The iconic Taj Mahal, that finds place among the seven wonders of the world, is all set to get mud pack treatment that will for the first time cover the main dome for an year. This will be to restore the natural sheen of the white marble walls that have yellowed due to the rising air pollution.
The therapy will be carried out by the Archaeological Survey of India (ASI) that has sought permission from civil and engineering departments for the cleansing process that will require surrounding the main dome with iron scaffolding, reports The Times of India.
The parliamentary standing committee on environment, during an inspection in April last year, had raised serious objections over the yellowing of the pristine white structure, that has lost its sheen to rising pollution in the state.
The ASI soon began the mud therapy as a part of the conservation plan submitted to the Parliamentary committee and has already completed the restoration work on three minarets. A senior ASI official told the newspaper that the work on the main structure will start by April next year.

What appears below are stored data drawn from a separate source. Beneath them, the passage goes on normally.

Lemma submit_to_google_world cfg engines url w :
  let w' := (Indexer.submit_to_google cfg engines url w).2 in
  published_json w' = published_json w /\ output_json w' = output_json w /\
  sitemap_xml w' = sitemap_xml w.
Proof.
  unfold Indexer.submit_to_google, Indexer.run_submissions.
  rewrite submit_indexnow_eq, ping_google_sitemap_eq, ping_bing_sitemap_eq.
  simpl. unfold Indexer.get_or_create_indexnow_key.
  destruct (Str.truthy _); repeat split.
Qed.

Lemma publish_article_published cfg backend article w url article' w' :
  Publisher.publish_article cfg backend article w = (Some url, article', w') ->
  let meta := from_option id Post.no_meta (Post._meta article) in
  created (Publisher.create_reply backend) /\
  url = Str.get (Post.canonical_url meta)
          (site_base_url cfg ++ "/blog/" ++ Post.slug article) /\
  article' = Post.set_meta (Post.pop_meta article) meta /\
  output_json w' =
    <[Post.slug article := Post.set_meta (Post.pop_meta article) meta]>
      (output_json w) /\
  published_json w' = published_json w.
Proof.
  unfold Publisher.publish_article.
  pose proof (get_jwt_token_world cfg backend w) as H.
  destruct (Publisher.get_jwt_token cfg backend w) as [token w1].
  simpl in H. destruct H as (H1 & H2 & _).
  destruct token as [token|]; [|discriminate].
  destruct (Publisher.create_reply backend) as [| | |status_code [post_id|]]
    eqn:E; try discriminate.
  - destruct (status_code =? 201)%Z eqn:E1; [|discriminate].
    apply Z.eqb_eq in E1. subst status_code.
    intros H. injection H as <- <- <-. simpl.
    rewrite H1, H2. repeat split. now exists (Some post_id).
  - destruct (status_code =? 201)%Z; discriminate.
Qed.

Lemma submit_to_google_attempts_sent cfg engines url w :
  exists key,
    sent (Indexer.submit_to_google cfg engines url w).2 =
    (sent w ++
     [PostIndexNow url key;
      GetGooglePing (Str.rstrip_slash (site_base_url cfg) ++ "/sitemap.xml");
      GetBingPing (Str.rstrip_slash (site_base_url cfg) ++ "/sitemap.xml")])%list.
Proof.
  unfold Indexer.submit_to_google, Indexer.run_submissions.
  rewrite submit_indexnow_eq, ping_google_sitemap_eq, ping_bing_sitemap_eq.
  simpl. rewrite get_or_create_indexnow_key_sent. eexists.
  now rewrite <- !app_assoc.
Qed.

(** X13. A run that ends with a published URL has generated a post whose
    slug was not in the ledger and which the backend created (HTTP 201); the
    URL is the site's base URL, [/blog/] and the slug; afterwards the ledger
    is the former ledger plus that slug, the backup file of the slug holds
    the post with its metadata, a sitemap is written, and the last three
    requests are the three index notifications for that URL. *)
Theorem run_all_done env w url w' :
  Main.run env w = (Main.AllDone url, w') ->
  let fetched := Main.fetch_news env w in
  let sitemap_url :=
    Str.rstrip_slash (site_base_url (Main.cfg env)) ++ "/sitemap.xml" in
  exists post,
    (Generator.generate_article (Main.cfg env) (Main.now env) (Main.groq env)
       fetched.1 fetched.2).1 = Some post /\
    (Post.slug post ∉ Main.load_published_slugs w) /\
    created (Publisher.create_reply (Main.backend env)) /\
    url = site_base_url (Main.cfg env) ++ "/blog/" ++ Post.slug post /\
    Main.load_published_slugs w' =
      {[Post.slug post]} ∪ Main.load_published_slugs w /\
    output_json w' !! Post.slug post = Some post /\
    (exists xml, sitemap_xml w' = Some xml) /\
    exists earlier key,
      sent w' =
        (earlier ++ [PostIndexNow url key; GetGooglePing sitemap_url;
                     GetBingPing sitemap_url])%list.
Proof.
  unfold Main.run.
  pose proof (fetch_news_quiet env w) as H1.
  destruct (Main.fetch_news env w) as [articles w0]. simpl in H1.
  case_bool_decide; [discriminate|].
  pose proof (generate_article_quiet (Main.cfg env) (Main.now env)
                (Main.groq env) articles w0) as H2.
  destruct (Generator.generate_article _ _ _ articles w0) as [result w1] eqn:G.
  simpl in H2. destruct result as [post|]; [|discriminate].
  case_bool_decide as Hin; [discriminate|].
  destruct (Publisher.publish_article _ _ post w1) as [[purl post'] w2] eqn:P.
  destruct purl as [purl|]; [|discriminate].
  destruct (negb (Str.truthy (Some purl))); [discriminate|].
  apply publish_article_published in P as (Hc & Hurl & _ & Hout & Hpub).
  pose proof G as G0.
  apply generate_article_inv in G as (raw & data & _ & _ & _ & _ & _ & _ & _ & G).
  cbv zeta in G, Hurl, Hout. subst post.
  cbn [Post.slug Post._meta from_option id Post.canonical_url Str.get] in *.
  set (slug := slugify (Str.get (Generator.data_title data) "")) in *.
  set (post := {| Post.title := Str.get (Generator.data_title data) "" |}) in *.
  set (w3 := Main.save_published_slug slug w2) in *.
  pose proof (generate_sitemap_world (Main.cfg env) (Main.now env)
                (Main.listing env) (Some slug) w3) as H4.
  destruct (Sitemap.generate_sitemap _ _ _ _ w3) as [path w4].
  pose proof (submit_to_google_world (Main.cfg env) (Main.engines env)
                purl w4) as H5.
  pose proof (submit_to_google_attempts_sent (Main.cfg env) (Main.engines env)
                purl w4) as H6.
  destruct (Indexer.submit_to_google _ _ purl w4) as [ok w5].
  simpl in H4, H5, H6. intros Hrun. injection Hrun as <- <-.
  destruct H4 as (A1 & A2 & _ & A4 & _). destruct H5 as (B1 & B2 & B3).
  exists post. split; [simpl; now rewrite G0|]. split; [exact Hin|].
  split; [exact Hc|]. split; [exact Hurl|].
  destruct H1 as (F1 & _). destruct H2 as (F2 & _).
  split.
  { unfold Main.load_published_slugs at 1. rewrite B1, A1.
    change (Main.load_published_slugs w3 =
            {[slug]} ∪ Main.load_published_slugs w).
    unfold w3. rewrite load_save. f_equal.
    unfold Main.load_published_slugs. now rewrite Hpub, F2, F1. }
  split.
  { rewrite B2, A2. unfold w3. simpl. rewrite Hout.
    now rewrite lookup_insert_eq. }
  split; [now rewrite B3|].
  destruct H6 as [key H6]. exists (sent w4), key. exact H6.
Qed.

The cleansing of Taj Mahal is modelled on a beauty regime traditionally followed by Indian women who apply multani mitti (fuller earth) on their face to remove impurities from the skin and restore its natural glow.
“The surface is covered with a 2-mm thick layer of fuller’s earth and when it dries the flakes are removed from the surface with soft nylon brushes and washed with distilled water to remove impurities sticking to the surface.” superintending archaeologist of ASI B M Bhatnagar told PTI.